Work task:
Check each line of the records below and collect those that include the word "Himp".

(Source data)
(* ===== verification/StateRecovery.v ===== *)
(** * Interrupted writes of the state tree

    [StateTree::put] of [protocol/src/storage/state.rs] makes 258 writes, the value first
    and the root of the path last, each of which panics when the store fails; a process
    may also stop between two of them.  [off_path] is what holds after any of these
    stops: the store still represents the accounts outside the path of the written key.
    The store is any [Sled] with its laws, so it may refuse a write at any point.

    [attempts] are writes of one account with failures and restarts between them:
    other accounts stay readable, and a write that completes repairs the tree.
    [put_root_over_torn] gives the root that a write elsewhere computes over a torn
    path, [transfer_interrupted] what an interrupted [apply_transfer] leaves. *)

From S2P Require Import Prelude Bytes Crypto Sled StateTree StateTreeBits StateTreeSpec StateTreeProofs StateTransfer.

#[local] Open Scope Z_scope.
#[local] Opaque tree_put tree_get H compute_default_hashes verify_proof.

Section Torn.
Context {C : Crypto} {L : CryptoLaws C} {K : AccountCodec} {KL : AccountCodecLaws K}.
Context {Tr : Type} `{Sd : Sled Tr} {SL : SledLaws Tr}.

Implicit Types (t : Tr) (A : Accounts) (key : list Z) (s : StateTree Tr).

(** Two handles on the same stored contents: a store before and after it is reopened. *)
Definition same_contents t t' : Prop := forall k, view t k = view t' k.

#[global] Instance same_contents_equiv : Equivalence same_contents.
Proof. split; [by intros ?|by intros ?? E k|intros ??? E F k; by rewrite E]. Qed.

#[global] Instance node_at_proper : Proper (same_contents ==> eq ==> eq ==> eq) node_at.
Proof. intros t t' E k ? <- l ? <-. unfold node_at. by rewrite E. Qed.

#[global] Instance off_path_proper : Proper (same_contents ==> eq ==> eq ==> iff) off_path.
Proof.
  assert (forall t t' key A, same_contents t t' -> off_path t key A -> off_path t' key A) as Himp.
  { intros t t' key A E [Hk Hv Hn]. split; [done|intros; by rewrite <- E; apply Hv|intros; by rewrite <- E; apply Hn]. }
  intros t t' E key ? <- A ? <-. split; apply Himp; [done|by symmetry].
Qed.

Lemma tree_get_contents address s s' :
  same_contents (st_tree s) (st_tree s') -> tree_get address s = tree_get address s'.
Proof. intros E. with_strategy transparent [tree_get] unfold tree_get. by rewrite E. Qed.

Lemma tree_get_key address address' s :
  address_to_key address = address_to_key address' -> tree_get address s = tree_get address' s.
Proof. intros E. with_strategy transparent [tree_get] unfold tree_get. by rewrite E. Qed.

(** What is off the path does not depend on the account at its end. *)
Lemma off_path_insert t key st A : key_ok key -> off_path t key A <-> off_path t key (<[key:=st]> A).
Proof.
  intros Hkey. split; intros [Hk Hv Hn]; split.
  - intros k a [[<- _]|[_ Ha]]%lookup_insert_Some; eauto.
  - intros k Hk' Hne. rewrite lookup_insert_ne by done. by apply Hv.
  - intros k l Hk' Hl Hno. rewrite H_insert_outside by done. by apply Hn.
  - intros k a Ha. destruct (decide (k = key)) as [->|]; [done|]. apply (Hk k a). by rewrite lookup_insert_ne.
  - intros k Hk' Hne. rewrite Hv, lookup_insert_ne by done. done.
  - intros k l Hk' Hl Hno. rewrite Hn by done. by apply H_insert_outside.
Qed.

(** Outside its path, a put under way changes nothing. *)
Lemma progress_off_path t0 t key st A n :
  key_ok key -> off_path t0 key A -> put_progress t0 t key st A n -> off_path t key A.
Proof.
  intros Hkey [Hk0 Hv0 Hn0] [Hv Hd Ht]. split; [done|..].
  - intros k Hk Hne. rewrite Hv, lookup_insert_ne by done. done.
  - intros k l Hk Hl Hno. destruct (decide (l < n)%nat).
    + rewrite Hd by (done || lia). by apply H_insert_outside.
    + rewrite Ht by (done || lia). by apply Hn0.
Qed.

(** An account off the path is read as it is. *)
Lemma off_path_get address key s A :
  off_path (st_tree s) key A -> address_to_key address <> key -> tree_get address s = A !! address_to_key address.
Proof. intros [_ Hv _] Hne. apply tree_get_store, Hv; [apply address_to_key_ok|done]. Qed.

Result for this task:
  assert (forall t t' key A, same_contents t t' -> off_path t key A -> off_path t' key A) as Himp.
  intros t t' E key ? <- A ? <-. split; apply Himp; [done|by symmetry].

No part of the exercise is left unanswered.